**PROVIDED RECORDS:**
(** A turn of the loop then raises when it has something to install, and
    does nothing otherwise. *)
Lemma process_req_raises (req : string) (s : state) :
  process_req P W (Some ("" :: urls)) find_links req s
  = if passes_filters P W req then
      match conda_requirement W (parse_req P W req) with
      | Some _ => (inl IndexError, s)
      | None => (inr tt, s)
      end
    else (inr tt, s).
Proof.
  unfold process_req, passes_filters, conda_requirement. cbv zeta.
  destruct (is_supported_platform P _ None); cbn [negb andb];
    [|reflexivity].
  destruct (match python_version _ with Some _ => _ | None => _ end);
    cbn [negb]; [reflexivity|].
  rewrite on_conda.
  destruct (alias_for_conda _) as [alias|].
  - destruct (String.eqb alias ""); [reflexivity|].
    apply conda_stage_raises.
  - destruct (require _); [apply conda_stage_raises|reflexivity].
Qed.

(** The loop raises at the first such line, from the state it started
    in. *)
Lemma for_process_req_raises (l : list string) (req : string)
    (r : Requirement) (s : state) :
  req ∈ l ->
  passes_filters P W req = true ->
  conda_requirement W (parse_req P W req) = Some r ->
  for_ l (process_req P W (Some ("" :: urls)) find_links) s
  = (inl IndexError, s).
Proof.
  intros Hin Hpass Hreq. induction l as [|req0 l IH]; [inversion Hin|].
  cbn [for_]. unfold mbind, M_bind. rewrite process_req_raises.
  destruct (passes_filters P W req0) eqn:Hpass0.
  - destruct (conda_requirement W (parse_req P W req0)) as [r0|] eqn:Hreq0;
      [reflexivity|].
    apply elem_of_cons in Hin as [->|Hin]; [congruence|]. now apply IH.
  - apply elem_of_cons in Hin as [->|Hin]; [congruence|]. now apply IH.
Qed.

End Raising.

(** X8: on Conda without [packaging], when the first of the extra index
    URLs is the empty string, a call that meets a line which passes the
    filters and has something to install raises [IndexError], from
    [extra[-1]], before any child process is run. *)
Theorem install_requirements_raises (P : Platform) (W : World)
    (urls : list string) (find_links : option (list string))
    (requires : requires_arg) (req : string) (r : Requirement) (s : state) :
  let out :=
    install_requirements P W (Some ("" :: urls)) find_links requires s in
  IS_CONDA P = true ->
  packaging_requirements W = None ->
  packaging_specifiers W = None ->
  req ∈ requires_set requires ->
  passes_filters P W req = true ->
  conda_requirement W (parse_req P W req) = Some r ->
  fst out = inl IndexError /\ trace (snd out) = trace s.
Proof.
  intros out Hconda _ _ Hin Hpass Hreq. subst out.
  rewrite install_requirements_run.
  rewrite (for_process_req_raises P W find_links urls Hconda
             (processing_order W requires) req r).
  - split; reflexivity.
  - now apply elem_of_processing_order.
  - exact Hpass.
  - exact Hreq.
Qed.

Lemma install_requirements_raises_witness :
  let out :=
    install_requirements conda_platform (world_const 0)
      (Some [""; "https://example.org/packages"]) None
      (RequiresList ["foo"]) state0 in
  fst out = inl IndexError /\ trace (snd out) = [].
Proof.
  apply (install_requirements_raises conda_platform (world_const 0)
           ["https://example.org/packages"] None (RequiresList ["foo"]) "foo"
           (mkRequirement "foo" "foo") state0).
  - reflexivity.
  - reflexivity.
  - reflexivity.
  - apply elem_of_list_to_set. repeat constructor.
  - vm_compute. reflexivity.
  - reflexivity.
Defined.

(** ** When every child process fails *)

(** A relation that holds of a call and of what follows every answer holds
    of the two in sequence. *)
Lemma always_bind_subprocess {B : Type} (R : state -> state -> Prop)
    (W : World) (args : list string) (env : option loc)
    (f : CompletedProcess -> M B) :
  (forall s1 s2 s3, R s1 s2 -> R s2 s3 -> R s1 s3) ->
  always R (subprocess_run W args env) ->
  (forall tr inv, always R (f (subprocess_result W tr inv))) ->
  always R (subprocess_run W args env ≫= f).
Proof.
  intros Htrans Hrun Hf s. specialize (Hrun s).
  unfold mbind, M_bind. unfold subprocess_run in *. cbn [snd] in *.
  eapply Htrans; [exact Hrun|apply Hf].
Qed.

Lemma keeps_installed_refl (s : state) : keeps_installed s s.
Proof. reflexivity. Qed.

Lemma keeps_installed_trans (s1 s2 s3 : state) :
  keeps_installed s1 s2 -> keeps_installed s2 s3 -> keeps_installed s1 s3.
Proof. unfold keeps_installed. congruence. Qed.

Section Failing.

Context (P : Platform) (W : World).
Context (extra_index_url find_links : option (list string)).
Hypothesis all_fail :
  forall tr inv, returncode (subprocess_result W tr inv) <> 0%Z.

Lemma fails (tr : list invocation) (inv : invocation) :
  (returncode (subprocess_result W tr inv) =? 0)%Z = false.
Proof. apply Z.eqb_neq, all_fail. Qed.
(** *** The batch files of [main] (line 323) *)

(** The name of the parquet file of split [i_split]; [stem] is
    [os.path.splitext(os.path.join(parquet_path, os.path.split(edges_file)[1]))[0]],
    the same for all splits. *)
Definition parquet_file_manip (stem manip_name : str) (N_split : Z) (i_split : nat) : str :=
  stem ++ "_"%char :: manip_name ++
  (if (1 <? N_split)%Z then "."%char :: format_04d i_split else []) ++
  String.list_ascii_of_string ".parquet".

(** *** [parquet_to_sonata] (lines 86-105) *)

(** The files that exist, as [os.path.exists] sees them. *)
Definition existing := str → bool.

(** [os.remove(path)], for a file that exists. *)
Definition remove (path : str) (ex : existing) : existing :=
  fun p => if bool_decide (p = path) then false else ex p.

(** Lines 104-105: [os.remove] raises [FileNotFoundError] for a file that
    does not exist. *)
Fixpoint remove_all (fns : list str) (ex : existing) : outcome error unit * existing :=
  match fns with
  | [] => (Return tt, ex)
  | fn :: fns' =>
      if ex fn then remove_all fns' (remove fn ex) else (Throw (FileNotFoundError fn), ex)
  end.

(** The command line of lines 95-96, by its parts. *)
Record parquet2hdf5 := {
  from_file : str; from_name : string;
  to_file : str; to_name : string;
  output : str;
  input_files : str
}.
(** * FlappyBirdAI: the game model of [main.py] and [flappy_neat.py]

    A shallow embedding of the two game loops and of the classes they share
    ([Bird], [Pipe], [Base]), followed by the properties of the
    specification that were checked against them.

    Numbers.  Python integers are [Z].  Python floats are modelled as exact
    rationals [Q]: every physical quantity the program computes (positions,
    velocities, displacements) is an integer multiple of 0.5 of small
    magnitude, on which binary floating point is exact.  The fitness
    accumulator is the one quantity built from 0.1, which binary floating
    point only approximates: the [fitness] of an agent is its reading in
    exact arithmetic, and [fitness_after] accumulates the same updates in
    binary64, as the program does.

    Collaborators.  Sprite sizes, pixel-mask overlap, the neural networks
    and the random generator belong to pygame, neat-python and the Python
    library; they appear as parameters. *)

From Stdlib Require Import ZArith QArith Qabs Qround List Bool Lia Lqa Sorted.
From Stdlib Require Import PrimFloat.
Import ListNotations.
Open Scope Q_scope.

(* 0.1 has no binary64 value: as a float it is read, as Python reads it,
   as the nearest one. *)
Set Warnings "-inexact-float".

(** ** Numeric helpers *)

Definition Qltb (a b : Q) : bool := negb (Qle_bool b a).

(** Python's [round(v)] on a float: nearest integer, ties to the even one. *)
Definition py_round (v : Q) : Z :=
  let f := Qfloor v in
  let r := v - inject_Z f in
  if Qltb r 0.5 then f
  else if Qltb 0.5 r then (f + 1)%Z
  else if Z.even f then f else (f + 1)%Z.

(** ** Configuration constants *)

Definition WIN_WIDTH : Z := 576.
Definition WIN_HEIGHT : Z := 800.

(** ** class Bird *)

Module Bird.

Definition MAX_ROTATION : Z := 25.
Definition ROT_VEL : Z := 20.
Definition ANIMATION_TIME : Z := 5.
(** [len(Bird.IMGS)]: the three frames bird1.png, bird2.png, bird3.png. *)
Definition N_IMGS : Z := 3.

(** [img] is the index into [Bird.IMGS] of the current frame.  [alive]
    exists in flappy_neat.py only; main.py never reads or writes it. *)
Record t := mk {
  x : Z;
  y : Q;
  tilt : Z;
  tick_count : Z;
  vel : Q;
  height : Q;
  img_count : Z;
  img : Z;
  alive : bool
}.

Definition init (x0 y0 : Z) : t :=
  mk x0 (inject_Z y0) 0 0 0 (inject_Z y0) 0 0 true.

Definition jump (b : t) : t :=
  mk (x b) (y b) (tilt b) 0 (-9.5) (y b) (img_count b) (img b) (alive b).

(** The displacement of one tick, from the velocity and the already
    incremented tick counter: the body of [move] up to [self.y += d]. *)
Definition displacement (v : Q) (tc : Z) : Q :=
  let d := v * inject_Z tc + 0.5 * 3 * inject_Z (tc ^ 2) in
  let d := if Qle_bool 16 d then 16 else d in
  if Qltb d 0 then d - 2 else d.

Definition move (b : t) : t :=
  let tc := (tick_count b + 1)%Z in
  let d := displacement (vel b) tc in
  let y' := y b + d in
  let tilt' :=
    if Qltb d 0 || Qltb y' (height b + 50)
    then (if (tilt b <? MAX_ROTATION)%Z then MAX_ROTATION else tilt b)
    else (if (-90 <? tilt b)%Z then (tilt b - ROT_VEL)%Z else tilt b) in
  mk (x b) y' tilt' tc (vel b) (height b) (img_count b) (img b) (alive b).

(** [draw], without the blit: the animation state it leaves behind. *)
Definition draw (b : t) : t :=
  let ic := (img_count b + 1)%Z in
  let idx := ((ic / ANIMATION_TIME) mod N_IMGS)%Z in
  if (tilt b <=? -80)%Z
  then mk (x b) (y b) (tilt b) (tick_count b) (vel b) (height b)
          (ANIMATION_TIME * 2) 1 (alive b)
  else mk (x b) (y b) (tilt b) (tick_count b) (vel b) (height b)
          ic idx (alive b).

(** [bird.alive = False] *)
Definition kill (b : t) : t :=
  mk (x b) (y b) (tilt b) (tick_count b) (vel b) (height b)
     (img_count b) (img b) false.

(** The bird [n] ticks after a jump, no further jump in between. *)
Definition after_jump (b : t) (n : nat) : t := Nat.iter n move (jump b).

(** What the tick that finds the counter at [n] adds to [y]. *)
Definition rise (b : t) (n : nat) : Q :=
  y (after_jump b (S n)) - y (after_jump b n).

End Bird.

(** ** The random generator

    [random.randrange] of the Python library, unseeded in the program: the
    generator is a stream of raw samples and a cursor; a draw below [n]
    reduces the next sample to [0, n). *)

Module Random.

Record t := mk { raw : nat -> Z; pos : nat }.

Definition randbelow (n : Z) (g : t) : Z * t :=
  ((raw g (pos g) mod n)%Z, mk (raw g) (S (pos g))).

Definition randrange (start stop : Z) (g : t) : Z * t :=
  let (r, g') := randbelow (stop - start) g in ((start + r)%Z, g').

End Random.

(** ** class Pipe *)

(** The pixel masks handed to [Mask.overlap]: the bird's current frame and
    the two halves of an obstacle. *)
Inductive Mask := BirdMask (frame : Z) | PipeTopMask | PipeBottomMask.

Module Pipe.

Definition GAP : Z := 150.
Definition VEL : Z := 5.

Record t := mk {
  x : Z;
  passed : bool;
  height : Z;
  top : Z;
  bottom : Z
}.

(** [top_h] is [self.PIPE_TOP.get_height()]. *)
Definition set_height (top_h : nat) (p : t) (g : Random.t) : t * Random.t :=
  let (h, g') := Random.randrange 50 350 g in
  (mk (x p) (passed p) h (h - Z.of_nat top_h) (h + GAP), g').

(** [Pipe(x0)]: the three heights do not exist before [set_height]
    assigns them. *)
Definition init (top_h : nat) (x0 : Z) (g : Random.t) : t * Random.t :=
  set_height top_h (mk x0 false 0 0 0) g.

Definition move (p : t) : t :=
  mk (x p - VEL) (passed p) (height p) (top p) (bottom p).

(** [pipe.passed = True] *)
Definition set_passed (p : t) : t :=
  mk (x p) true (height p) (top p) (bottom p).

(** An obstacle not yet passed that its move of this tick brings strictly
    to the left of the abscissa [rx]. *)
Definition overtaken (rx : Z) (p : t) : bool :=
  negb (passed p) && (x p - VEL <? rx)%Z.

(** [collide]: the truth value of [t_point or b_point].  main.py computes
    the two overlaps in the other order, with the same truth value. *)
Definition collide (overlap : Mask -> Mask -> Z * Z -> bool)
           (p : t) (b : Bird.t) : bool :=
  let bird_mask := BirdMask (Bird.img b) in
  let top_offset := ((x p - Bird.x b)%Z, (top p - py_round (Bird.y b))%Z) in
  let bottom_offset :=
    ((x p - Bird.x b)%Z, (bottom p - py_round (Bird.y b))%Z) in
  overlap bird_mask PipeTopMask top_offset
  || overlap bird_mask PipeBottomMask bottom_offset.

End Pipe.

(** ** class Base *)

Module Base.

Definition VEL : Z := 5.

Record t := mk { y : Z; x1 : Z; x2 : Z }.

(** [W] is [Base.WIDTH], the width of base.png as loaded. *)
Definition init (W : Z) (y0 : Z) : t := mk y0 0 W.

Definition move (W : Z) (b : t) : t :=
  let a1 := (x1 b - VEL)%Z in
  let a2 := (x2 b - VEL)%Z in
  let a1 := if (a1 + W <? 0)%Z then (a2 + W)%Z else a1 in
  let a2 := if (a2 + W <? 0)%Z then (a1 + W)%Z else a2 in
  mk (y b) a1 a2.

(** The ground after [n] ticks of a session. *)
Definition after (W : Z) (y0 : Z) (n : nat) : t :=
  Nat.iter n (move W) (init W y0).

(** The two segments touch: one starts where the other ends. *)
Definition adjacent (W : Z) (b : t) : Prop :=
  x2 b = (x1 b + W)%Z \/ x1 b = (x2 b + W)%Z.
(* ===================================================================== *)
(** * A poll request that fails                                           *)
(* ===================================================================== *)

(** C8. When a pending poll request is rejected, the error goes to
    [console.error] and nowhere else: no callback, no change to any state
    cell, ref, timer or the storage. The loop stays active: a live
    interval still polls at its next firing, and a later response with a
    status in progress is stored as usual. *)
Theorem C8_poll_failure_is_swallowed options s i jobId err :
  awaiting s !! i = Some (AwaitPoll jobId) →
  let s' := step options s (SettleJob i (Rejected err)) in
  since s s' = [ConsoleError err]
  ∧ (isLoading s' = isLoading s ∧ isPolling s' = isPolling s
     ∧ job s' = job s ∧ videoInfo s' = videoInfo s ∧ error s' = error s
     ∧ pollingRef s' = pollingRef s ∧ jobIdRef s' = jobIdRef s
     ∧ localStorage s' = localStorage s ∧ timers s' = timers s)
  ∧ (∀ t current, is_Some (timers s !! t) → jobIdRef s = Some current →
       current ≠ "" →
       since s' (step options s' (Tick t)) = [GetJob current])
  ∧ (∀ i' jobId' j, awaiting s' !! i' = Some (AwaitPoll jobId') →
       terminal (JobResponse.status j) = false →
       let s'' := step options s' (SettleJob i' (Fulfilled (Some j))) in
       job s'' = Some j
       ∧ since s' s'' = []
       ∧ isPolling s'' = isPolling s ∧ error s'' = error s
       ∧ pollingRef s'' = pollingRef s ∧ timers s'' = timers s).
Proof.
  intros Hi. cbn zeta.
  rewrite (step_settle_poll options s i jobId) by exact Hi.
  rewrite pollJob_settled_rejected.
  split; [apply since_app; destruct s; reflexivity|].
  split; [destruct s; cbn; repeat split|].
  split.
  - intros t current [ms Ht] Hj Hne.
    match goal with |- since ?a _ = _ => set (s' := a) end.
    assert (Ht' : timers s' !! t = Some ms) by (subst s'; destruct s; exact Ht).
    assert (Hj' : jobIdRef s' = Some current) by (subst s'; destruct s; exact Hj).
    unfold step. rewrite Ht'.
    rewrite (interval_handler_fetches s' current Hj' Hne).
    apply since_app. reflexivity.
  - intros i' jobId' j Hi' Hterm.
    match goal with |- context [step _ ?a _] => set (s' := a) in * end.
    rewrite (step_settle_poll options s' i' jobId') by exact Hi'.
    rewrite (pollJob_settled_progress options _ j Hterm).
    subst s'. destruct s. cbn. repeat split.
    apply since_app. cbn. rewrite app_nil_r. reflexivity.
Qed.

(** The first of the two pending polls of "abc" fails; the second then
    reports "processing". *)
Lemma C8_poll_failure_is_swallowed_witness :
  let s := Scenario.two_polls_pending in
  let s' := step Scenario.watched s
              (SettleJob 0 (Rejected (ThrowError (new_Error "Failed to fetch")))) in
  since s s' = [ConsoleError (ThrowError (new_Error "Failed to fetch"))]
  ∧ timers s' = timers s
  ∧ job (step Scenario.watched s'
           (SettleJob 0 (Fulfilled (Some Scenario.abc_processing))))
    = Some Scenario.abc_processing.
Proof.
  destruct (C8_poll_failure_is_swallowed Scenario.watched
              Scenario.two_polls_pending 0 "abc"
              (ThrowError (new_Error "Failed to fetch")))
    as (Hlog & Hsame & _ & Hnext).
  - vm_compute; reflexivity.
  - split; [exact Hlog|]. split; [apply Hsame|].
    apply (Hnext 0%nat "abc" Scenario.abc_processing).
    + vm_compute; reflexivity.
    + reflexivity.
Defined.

**PROMPT:**
Taking the lines above, repeat exactly those from the line that contains "Definition py_round (v" through the line that contains "mk x0 (inject_Z", and both of those lines as well. Include nothing else.

**SOLUTION:**
Definition py_round (v : Q) : Z :=
  let f := Qfloor v in
  let r := v - inject_Z f in
  if Qltb r 0.5 then f
  else if Qltb 0.5 r then (f + 1)%Z
  else if Z.even f then f else (f + 1)%Z.

(** ** Configuration constants *)

Definition WIN_WIDTH : Z := 576.
Definition WIN_HEIGHT : Z := 800.

(** ** class Bird *)

Module Bird.

Definition MAX_ROTATION : Z := 25.
Definition ROT_VEL : Z := 20.
Definition ANIMATION_TIME : Z := 5.
(** [len(Bird.IMGS)]: the three frames bird1.png, bird2.png, bird3.png. *)
Definition N_IMGS : Z := 3.

(** [img] is the index into [Bird.IMGS] of the current frame.  [alive]
    exists in flappy_neat.py only; main.py never reads or writes it. *)
Record t := mk {
  x : Z;
  y : Q;
  tilt : Z;
  tick_count : Z;
  vel : Q;
  height : Q;
  img_count : Z;
  img : Z;
  alive : bool
}.

Definition init (x0 y0 : Z) : t :=
  mk x0 (inject_Z y0) 0 0 0 (inject_Z y0) 0 0 true.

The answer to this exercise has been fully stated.